PROBLEM TO SOLVE: Where the string "Lemma" appears in a line of the data, show that line.

-.-.-

Lemma ring_render_turn answers s :
  sink_wf s → sk_pc s = PcWait → sk_quit s = false → sk_corked s = false →
  (0 < Buffered s)%nat →
  let got := Nat.min (chunk_size s) (Buffered s) in
  (got + 5 ≤ length answers)%nat →
  ∃ k s', (k ≤ got + 5)%nat ∧ render_run (take k answers) s = Some s' ∧
    sink_wf s' ∧ sk_pc s' = PcWait ∧ sk_quit s' = false ∧ sk_corked s' = false ∧
    sk_drainRequested s' = sk_drainRequested s ∧
    Buffered s' = (Buffered s - got)%nat ∧
    sk_notified s' = S (sk_notified s) ∧
    sk_readIndex s' = u64 (sk_readIndex s + Z.of_nat got) ∧
    credit (sk_pending s') = u64 (credit (sk_pending s) + Z.of_nat got).
Proof.
  intros Hwf Hpc Hq Hc Hf got Hlen. pose proof (chunk_size_pos s Hwf) as Hch.
  unfold Buffered in *. simpl in Hf.
  destruct (PopLocked_refines (chunk_size s) _ Hwf) as (scratch & b & Hpop & Hwfb & Hq' & Hl).
  simpl in got. fold got in Hl.
  assert (bb_fill b = r_fill (sk_buf s) - got)%nat as Hfb.
  { by apply PopLocked_fill in Hpop. }
  destruct (render_turn answers s scratch b) as
    (k & s' & Hk & Hr & ? & <- & ? & ? & ? & ? & ? & Hri & Hcr); try done.
  { destruct scratch; [simpl in Hl; lia|done]. }
  { lia. }
  rewrite Hl in Hk. rewrite Hl in Hri. rewrite Hl in Hcr. exists k, s'. by split_and!.
Qed.

Lemma drain_empty answers s :
  sk_pc s = PcWait → sk_quit s = false → sk_drainRequested s = true → Buffered s = 0%nat →
  (4 ≤ length answers)%nat →
  ∃ s', render_run (take 4 answers) s = Some s' ∧ sk_pc s' = PcWait ∧
    drained (sk_pending s') = true ∧ sk_drainRequested s' = false ∧
    sk_buf s' = sk_buf s ∧ sk_notified s' = S (sk_notified s) ∧
    sk_readIndex s' = sk_readIndex s.
Proof.
  intros Hpc Hq Hd Hf Hlen.
  destruct answers as [|[o1 n1] [|[o2 n2] [|[o3 n3] [|[o4 n4] rest]]]]; simpl in Hlen; try lia.
  assert (render_step o1 n1 s = Some (s .> set_drainRequested false .> set_pc PcDrain, [])) as H1.
  { unfold render_step, render_wait. unfold Buffered in Hf. simpl in Hf.
    by rewrite Hpc Hq Hd /= Hf /= andb_false_r. }
  eexists. cbn [take firstn]. split.
  { cbn [render_run]. rewrite H1 mbind_Some. reflexivity. }
  by split_and!.
Qed.

Lemma drain_run n answers s :
  Buffered s = n → sink_wf s → sk_pc s = PcWait → sk_quit s = false → sk_corked s = false →
  sk_drainRequested s = true → is_u64 (sk_readIndex s) →
  (6 * n + 4 ≤ length answers)%nat →
  ∃ k s', (k ≤ 6 * n + 4)%nat ∧ render_run (take k answers) s = Some s' ∧
    sk_pc s' = PcWait ∧ drained (sk_pending s') = true ∧ Buffered s' = 0%nat ∧
    (sk_notified s < sk_notified s')%nat ∧
    sk_readIndex s' = u64 (sk_readIndex s + Z.of_nat n).
Proof.
  revert s answers. induction (lt_wf n) as [n _ IH]. intros s answers Hn Hwf Hpc Hq Hc Hd Hu Hl.
  destruct (decide (n = 0)%nat) as [->|].
  { destruct (drain_empty answers s) as (s' & Hr & ? & ? & ? & Hb & ? & Hi); try done.
    exists 4%nat, s'. split; [lia|]. split_and!; try done.
    - unfold Buffered in *. congruence.
    - lia.
    - rewrite Hi Z.add_0_r u64_id //. }
  pose proof (chunk_size_pos s Hwf) as Hch.
  destruct (ring_render_turn answers s) as
    (k & s1 & Hk & Hr & Hwf1 & Hpc1 & Hq1 & Hc1 & Hd1 & Hf1 & Hn1 & Hi1 & _); try done; [lia..|].
  set (got := Nat.min (chunk_size s) (Buffered s)) in *.
  destruct (IH (n - got)%nat ltac:(lia) s1 (drop k answers)) as
    (k' & s2 & Hk' & Hr2 & ? & ? & ? & ? & Hi2); try done.
  { rewrite Hf1. lia. }
  { congruence. }
  { rewrite Hi1. auto with widths. }
  { rewrite length_drop. lia. }
  exists (k + k')%nat, s2. split; [lia|]. split_and!; try done.
  - rewrite -take_take_drop render_run_app Hr mbind_Some. done.
  - lia.
  - rewrite Hi2 Hi1. unfold u64. rewrite Zplus_mod_idemp_l. f_equal. lia.
Qed.

End RingProgress.

Section DrainEvents.
Context {B : Type} `{ByteBuffer B}.
Implicit Types s : Sink B.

-.-.-

RESULT:
Lemma ring_render_turn answers s :
Lemma drain_empty answers s :
Lemma drain_run n answers s :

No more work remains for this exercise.